▶ [EXERCISE BRIEF] Your answer should hold every line of the records below that contains the string "TreePriority".

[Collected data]

---

(** An [except <class> as e: return {"success": False, "error": prefix +
    str(e)}] clause. *)
Definition except_as (caught : exn → bool) (prefix : string)
    (r : result (gmap string pyval)) : result (gmap string pyval) :=
  try_except r caught (λ e, Ok (failure (prefix +:+ exn_str e))).

(** The three shapes of handler list the tools end with. *)
Definition except_Exception (prefix : string) r :=
  except_as is_Exception prefix r.
Definition except_ValueError_Exception (prefix : string) r :=
  except_as is_Exception prefix (except_as is_ValueError "" r).
Definition except_FileNotFound_ValueError_Exception (prefix : string) r :=
  except_as is_Exception prefix
    (except_as is_ValueError "" (except_as is_FileNotFoundError "" r)).

(** The outcome of a [try] body together with the state it leaves. *)
Definition body_result : Type := result (gmap string pyval) * Globals.

Definition create_ipython_session_body (rd : Readings) (sid : option string)
    (auto_import : bool) (g : Globals) : body_result :=
  if negb IPYTHON_AVAILABLE then
    (Ok (failure "IPython is not available. Please install with: pip install ipython"), g)
  else
    let '(manager, _) := get_session_manager g in
    let '(r, manager) := create_session rd sid auto_import manager in
    (rbind r (λ created_session_id,
       Ok {[ "success" := VBool true;
             "session_id" := VStr created_session_id;
             "message" := VStr ("IPython session " +:+ created_session_id
                                +:+ " created successfully");
             "auto_imported" :=
               VList (VStr <$> (if auto_import then auto_imported_names else [])) ]}),
     Some manager).

Definition create_ipython_session rd sid auto_import g : body_result :=
  let '(r, g) := create_ipython_session_body rd sid auto_import g in
  (except_Exception "Failed to create session: " r, g).

Definition delete_ipython_session_body (sid : string) (g : Globals) : body_result :=
  let '(manager, _) := get_session_manager g in
  let '(ok, manager) := delete_session sid manager in
  (Ok (if ok then
         {[ "success" := VBool true;
            "message" := VStr ("Session " +:+ sid +:+ " deleted successfully") ]}
       else failure ("Session " +:+ sid +:+ " not found")),
   Some manager).

Definition delete_ipython_session sid g : body_result :=
  let '(r, g) := delete_ipython_session_body sid g in
  (except_Exception "Failed to delete session: " r, g).

Definition execute_code_body (rd : Readings) (code sid : string)
    (capture_output expression_only : bool) (g : Globals) : body_result :=
  let '(manager, _) := get_session_manager g in
  match get_session sid manager with
  | Raise e => (Raise e, Some manager)
  | Ok session =>
      let '(r, session) :=
        if expression_only then execute_expression_only rd code session
        else execute rd code session in
      (rbind r (λ result,
         Ok {[ "success" := VBool (success result);
               "execution_count" := VInt (er_execution_count result);
               "stdout" := VStr (stdout result);
               "stderr" := VStr (stderr result);
               "result" := VOptStr (result_text result);
               "execution_time" := VFloat (fround (execution_time result) 3);
               "memory_delta_mb" := VFloat (fround (memory_delta_mb result) 2);
               "error" := VOptStr (error result) ]}),
       Some (put_session sid session manager))
  end.

Definition execute_code rd code sid capture_output expression_only g : body_result :=
  let '(r, g) := execute_code_body rd code sid capture_output expression_only g in
  (except_ValueError_Exception "Failed to execute code: " r, g).

(** A history entry as the dictionary it is, without the three output
    keys when [include_output] is false. *)
Definition entry_val (include_output : bool) (h : HistoryEntry) : pyval :=
  VDict ([("execution_count", VInt (h_execution_count h));
          ("timestamp", VStr (h_timestamp h));
          ("code", VStr (h_code h));
          ("success", VBool (h_success h));
          ("execution_time", VFloat (h_execution_time h))]
         ++ (if include_output then
               [("stdout", VStr (h_stdout h)); ("stderr", VStr (h_stderr h));
                ("result", VOptStr (h_result h))]
             else [])
         ++ [("error", VOptStr (h_error h))]).

Definition get_execution_history_body (sid : string) (limit : Z)
    (include_output : bool) (g : Globals) : body_result :=
  let '(manager, _) := get_session_manager g in
  match get_session sid manager with
  | Raise e => (Raise e, Some manager)
  | Ok session =>
      let shown :=
        if (0 <? limit)%Z then lastn (Z.to_nat limit) (history session)
        else history session in
      (Ok {[ "success" := VBool true;
             "history" := VList (entry_val include_output <$> shown);
             "total_executions" := VInt (Z.of_nat (length (history session))) ]},
       Some manager)
  end.

Definition get_execution_history sid limit include_output g : body_result :=
  let '(r, g) := get_execution_history_body sid limit include_output g in
  (except_ValueError_Exception "Failed to get execution history: " r, g).

(** *** Loading a file into a session *)

(** [f"df_{base_name}_{counter}"] *)
Definition candidate (base_name : string) (counter : nat) : string :=
  "df_" +:+ base_name +:+ "_" +:+ pretty counter.

(** The [while variable_name in variables] loop.  Every turn meets a
    different key of [variables], so [fuel] beyond their number is never
    used up ([name_loop_exits] below). *)
Fixpoint name_loop {V} (fuel : nat) (variables : gmap string V) (base_name : string)
    (variable_name : string) (counter : nat) : option string :=
  if decide (variable_name ∈ dom variables) then
    match fuel with
    | 0 => None
    | S fuel =>
        name_loop fuel variables base_name (candidate base_name counter) (S counter)
    end
  else Some variable_name.

Definition auto_variable_name (session : IPythonSession) (file_path : string)
    : string :=
  let base_name := path_stem file_path in
  let variable_name := "df_" +:+ base_name in
  let variables := get_variables session in
  default variable_name
    (name_loop (size variables) variables base_name variable_name 1).

(** [session.shell.user_ns[variable_name] = df] *)
Definition bind_variable (variable_name : string) (df : pyobj)
    (session : IPythonSession) : IPythonSession :=
  set_shell (set_user_ns (<[variable_name := df]> (user_ns (shell session)))
               (shell session)) session.

(** What the three loaders share after the frame is read: choose the
    name, bind it, describe the frame.  [extra] are the keys special to
    the loader. *)
Definition store_frame (sid : string) (session : IPythonSession)
    (manager : IPythonSessionManager) (file_path : string)
    (variable_name : option string) (df : pyobj) (load_time : pyfloat)
    (extra : gmap string pyval) : body_result :=
  let variable_name :=
    match variable_name with
    | None => auto_variable_name session file_path
    | Some v => v
    end in
  let session := bind_variable variable_name df session in
  (rbind (frame_info df) (λ '(shape, columns, dtypes_dict, memory_usage_mb),
     Ok (<["success" := VBool true]>
         (<["variable_name" := VStr variable_name]>
         (<["shape" := shape]>
         (<["columns" := columns]>
         (<["dtypes" := dtypes_dict]>
         (<["memory_usage_mb" := VFloat (fround memory_usage_mb 2)]>
         (<["load_time" := VFloat (fround load_time 3)]> extra)))))))),
   Some (put_session sid session manager)).
(** * Raster tile priority queue (cc/resources/raster_tile_priority_queue.cc)

    A shallow embedding of [RasterOrderComparator], [HigherPriorityTree],
    [RasterTilePriorityQueue] and its nested [PairedTilingSetQueue], with the
    properties the specification states about them.

    Conventions of the embedding:
    - a [TilingSetRasterQueue] (the external tile iterator) is the finite
      list of tiles it still has to yield, front first;
    - a pointer that may be null is an [option];
    - a function returns [None] where the C++ dereferences a null pointer,
      reads the top of an empty iterator, or fails a [DCHECK] (the debug
      build's behaviour, which is the stricter one: whenever the model
      returns [Some], the release build takes the same path);
    - [distance_to_visible] is an IEEE-754 value ([spec_float]), compared
      with IEEE [<] ([SFltb]), NaN included. *)

From Stdlib Require Import ZArith Floats.SpecFloat Strings.String.
From stdpp Require Import base decidable option countable list gmap.

Open Scope nat_scope.

(** ** Enumerations *)

(** Modelled from the spec: the enumerations of section 3 ([TreePriority],
    [WhichTree], [PriorityBin], [Resolution]); their declarations
    (tile_priority.h) are not among the sources, which use the enumerators
    by name. *)
Inductive TreePriority :=
| SAME_PRIORITY_FOR_BOTH_TREES
| SMOOTHNESS_TAKES_PRIORITY
| NEW_CONTENT_TAKES_PRIORITY.

Inductive WhichTree := ACTIVE_TREE | PENDING_TREE.

Inductive PriorityBin := NOW | SOON | EVENTUALLY.

Inductive TileResolution :=
| LOW_RESOLUTION
| HIGH_RESOLUTION
| NON_IDEAL_RESOLUTION.

#[global] Instance TreePriority_eq_dec : EqDecision TreePriority.
Proof. solve_decision. Defined.
#[global] Instance WhichTree_eq_dec : EqDecision WhichTree.
Proof. solve_decision. Defined.
#[global] Instance PriorityBin_eq_dec : EqDecision PriorityBin.
Proof. solve_decision. Defined.
#[global] Instance TileResolution_eq_dec : EqDecision TileResolution.
Proof. solve_decision. Defined.
#[global] Instance spec_float_eq_dec : EqDecision spec_float.
Proof. solve_decision. Defined.

(** ** TilePriority *)

(** Modelled from the spec: the record [TilePriority] of section 3
    (tile_priority.h is not among the sources); the source reads the
    fields [priority_bin] and [resolution]. *)
Record TilePriority := mkTilePriority {
  resolution : TileResolution;
  priority_bin : PriorityBin;
  distance_to_visible : spec_float
}.

#[global] Instance TilePriority_eq_dec : EqDecision TilePriority.
Proof. solve_decision. Defined.

(** Modelled from the spec: the order of [PriorityBin] (tile_priority.h is
    not among the sources). Section 3: "enum ordered NOW > SOON >
    EVENTUALLY"; [bin_higher x y] is [x > y] in that order. *)
Definition bin_higher (x y : PriorityBin) : bool :=
  match x, y with
  | NOW, SOON | NOW, EVENTUALLY | SOON, EVENTUALLY => true
  | _, _ => false
  end.

(** Modelled from the spec: [TilePriority::IsHigherPriorityThan]
    (tile_priority.h is not among the sources). Section 4.2:
    "x.bin > y.bin, or bins equal and x.distance_to_visible <
    y.distance_to_visible". *)
Definition IsHigherPriorityThan (x y : TilePriority) : bool :=
  bin_higher (priority_bin x) (priority_bin y)
  || (bool_decide (priority_bin x = priority_bin y)
      && SFltb (distance_to_visible x) (distance_to_visible y)).

(** ** Tile *)

(** Modelled from the spec: the [Tile] of section 3 (tile.h is not among
    the sources): an identity, here [tile_id] for the tile's address, one
    priority record per tree, read with [priority(WhichTree)], and
    [is_shared()]. *)
Record Tile := mkTile {
  tile_id : N;
  priority_active : TilePriority;
  priority_pending : TilePriority;
  is_shared : bool
}.

#[global] Instance Tile_eq_dec : EqDecision Tile.
Proof. solve_decision. Defined.

Definition priority (t : Tile) (tree : WhichTree) : TilePriority :=
  match tree with
  | ACTIVE_TREE => priority_active t
  | PENDING_TREE => priority_pending t
  end.

(** Modelled from the spec: [Tile::priority_for_tree_priority] (tile.h is
    not among the sources). Section 6: "selects priority(ACTIVE) for
    SMOOTHNESS_TAKES_PRIORITY and SAME_PRIORITY_FOR_BOTH_TREES,
    priority(PENDING) for NEW_CONTENT_TAKES_PRIORITY". *)
Definition priority_for_tree_priority (t : Tile) (tree_priority : TreePriority)
  : TilePriority :=
  match tree_priority with
  | SMOOTHNESS_TAKES_PRIORITY => priority t ACTIVE_TREE
  | NEW_CONTENT_TAKES_PRIORITY => priority t PENDING_TREE
  | SAME_PRIORITY_FOR_BOTH_TREES => priority t ACTIVE_TREE
  end.

(** Tiles are kept in a [std::set<const Tile*>]; a [gset Tile] needs them
    countable. *)
Definition spec_float_to_sum (f : spec_float)
  : bool + (bool + (unit + bool * positive * Z)) :=
  match f with
  | S754_zero s => inl s
  | S754_infinity s => inr (inl s)
  | S754_nan => inr (inr (inl tt))
  | S754_finite s m e => inr (inr (inr (s, m, e)))
  end.

Definition spec_float_of_sum (x : bool + (bool + (unit + bool * positive * Z)))
  : spec_float :=
  match x with
  | inl s => S754_zero s
  | inr (inl s) => S754_infinity s
  | inr (inr (inl _)) => S754_nan
  | inr (inr (inr (s, m, e))) => S754_finite s m e
  end.

#[global] Program Instance spec_float_countable : Countable spec_float :=
  inj_countable' spec_float_to_sum spec_float_of_sum _.
Next Obligation. by intros []. Qed.

Definition bin_to_nat (b : PriorityBin) : nat :=
  match b with NOW => 0 | SOON => 1 | EVENTUALLY => 2 end.
Definition bin_of_nat (n : nat) : PriorityBin :=
  match n with 0 => NOW | 1 => SOON | _ => EVENTUALLY end.
Definition resolution_to_nat (r : TileResolution) : nat :=
  match r with
  | LOW_RESOLUTION => 0 | HIGH_RESOLUTION => 1 | NON_IDEAL_RESOLUTION => 2
  end.
Definition resolution_of_nat (n : nat) : TileResolution :=
  match n with
  | 0 => LOW_RESOLUTION | 1 => HIGH_RESOLUTION | _ => NON_IDEAL_RESOLUTION
  end.

#[global] Program Instance PriorityBin_countable : Countable PriorityBin :=
  inj_countable' bin_to_nat bin_of_nat _.
Next Obligation. by intros []. Qed.

#[global] Program Instance TileResolution_countable : Countable TileResolution :=
  inj_countable' resolution_to_nat resolution_of_nat _.
Next Obligation. by intros []. Qed.

#[global] Program Instance TilePriority_countable : Countable TilePriority :=
  inj_countable'
    (λ p, (resolution p, priority_bin p, distance_to_visible p))
    (λ '(r, b, d), mkTilePriority r b d) _.
Next Obligation. by intros []. Qed.

#[global] Program Instance Tile_countable : Countable Tile :=
  inj_countable'
    (λ t, (tile_id t, priority_active t, priority_pending t, is_shared t))
    (λ '(i, a, p, s), mkTile i a p s) _.
Next Obligation. by intros []. Qed.

(** ** TilingSetRasterQueue (external iterator) *)

(** Modelled from the spec: the iterator contract of section 6
    ([IsEmpty], [Top] with precondition non-empty, [Pop] that advances);
    tiling_set_raster_queue.h is not among the sources. *)
Module TilingSetRasterQueue.

Definition t := list Tile.

Definition IsEmpty (q : t) : bool :=
  match q with [] => true | _ :: _ => false end.

Definition Top (q : t) : option Tile := head q.

Definition Pop (q : t) : t := tail q.

End TilingSetRasterQueue.

(** Modelled from the spec: a layer offers
    [CreateRasterQueue(prioritize_low_res)] (section 6);
    picture_layer_impl.h is not among the sources. *)
Record PictureLayerImpl := mkLayer {
  CreateRasterQueue : bool → TilingSetRasterQueue.t
}.

(** Modelled from the spec: [PictureLayerImpl::Pair] (section 6: "for each
    pair, optional active layer and optional pending layer"); the source
    tests and dereferences its members [active] and [pending]. *)
Record Pair := mkPair {
  active : option PictureLayerImpl;
  pending : option PictureLayerImpl
}.

(** [p->Top()] through a pointer that may be null. *)
Definition Top_ptr (p : option TilingSetRasterQueue.t) : option Tile :=
  p ≫= TilingSetRasterQueue.Top.

(** ** HigherPriorityTree *)

Definition HigherPriorityTree (tree_priority : TreePriority)
    (active_queue pending_queue : option TilingSetRasterQueue.t)
    (shared_tile : option Tile) : option WhichTree :=
  match tree_priority with
  | SMOOTHNESS_TAKES_PRIORITY =>
      active_tile ←
        match shared_tile with Some s => Some s | None => Top_ptr active_queue end;
      pending_tile ←
        match shared_tile with Some s => Some s | None => Top_ptr pending_queue end;
      let active_priority := priority active_tile ACTIVE_TREE in
      let pending_priority := priority pending_tile PENDING_TREE in
      if bool_decide (priority_bin active_priority = EVENTUALLY)
         && bool_decide (priority_bin pending_priority = NOW)
      then Some PENDING_TREE
      else Some ACTIVE_TREE
  | NEW_CONTENT_TAKES_PRIORITY => Some PENDING_TREE
  | SAME_PRIORITY_FOR_BOTH_TREES =>
      active_tile ←
        match shared_tile with Some s => Some s | None => Top_ptr active_queue end;
      pending_tile ←
        match shared_tile with Some s => Some s | None => Top_ptr pending_queue end;
      let active_priority := priority active_tile ACTIVE_TREE in
      let pending_priority := priority pending_tile PENDING_TREE in
      if IsHigherPriorityThan active_priority pending_priority
      then Some ACTIVE_TREE
      else Some PENDING_TREE
  end.

(** ** PairedTilingSetQueue *)

Module PairedTilingSetQueue.

(** The members the source uses (the class is declared in
    raster_tile_priority_queue.h, not among the sources): two owned
    iterators that may be null, [has_both_layers], and the set of tiles
    already returned that the debug checks maintain. *)
Record t := mk {
  active_queue : option TilingSetRasterQueue.t;
  pending_queue : option TilingSetRasterQueue.t;
  has_both_layers : bool;
  returned_tiles_for_debug : gset Tile
}.

(** [!queue || queue->IsEmpty()] *)
Definition no_tiles (queue : option TilingSetRasterQueue.t) : bool :=
  match queue with
  | None => true
  | Some q => TilingSetRasterQueue.IsEmpty q
  end.

Definition IsEmpty (self : t) : bool :=
  no_tiles (active_queue self) && no_tiles (pending_queue self).

Definition NextTileIteratorTree (self : t) (tree_priority : TreePriority)
  : option WhichTree :=
  if IsEmpty self then None
  else if no_tiles (active_queue self) then Some PENDING_TREE
  else if no_tiles (pending_queue self) then Some ACTIVE_TREE
  else HigherPriorityTree tree_priority
         (active_queue self) (pending_queue self) None.

(** [next_tree == ACTIVE_TREE ? active_queue.get() : pending_queue.get()] *)
Definition queue_of (self : t) (tree : WhichTree)
  : option TilingSetRasterQueue.t :=
  match tree with
  | ACTIVE_TREE => active_queue self
  | PENDING_TREE => pending_queue self
  end.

---

▶ [FINISHED TASK]
(** Modelled from the spec: the enumerations of section 3 ([TreePriority],
Inductive TreePriority :=
#[global] Instance TreePriority_eq_dec : EqDecision TreePriority.
Definition priority_for_tree_priority (t : Tile) (tree_priority : TreePriority)
Definition HigherPriorityTree (tree_priority : TreePriority)
Definition NextTileIteratorTree (self : t) (tree_priority : TreePriority)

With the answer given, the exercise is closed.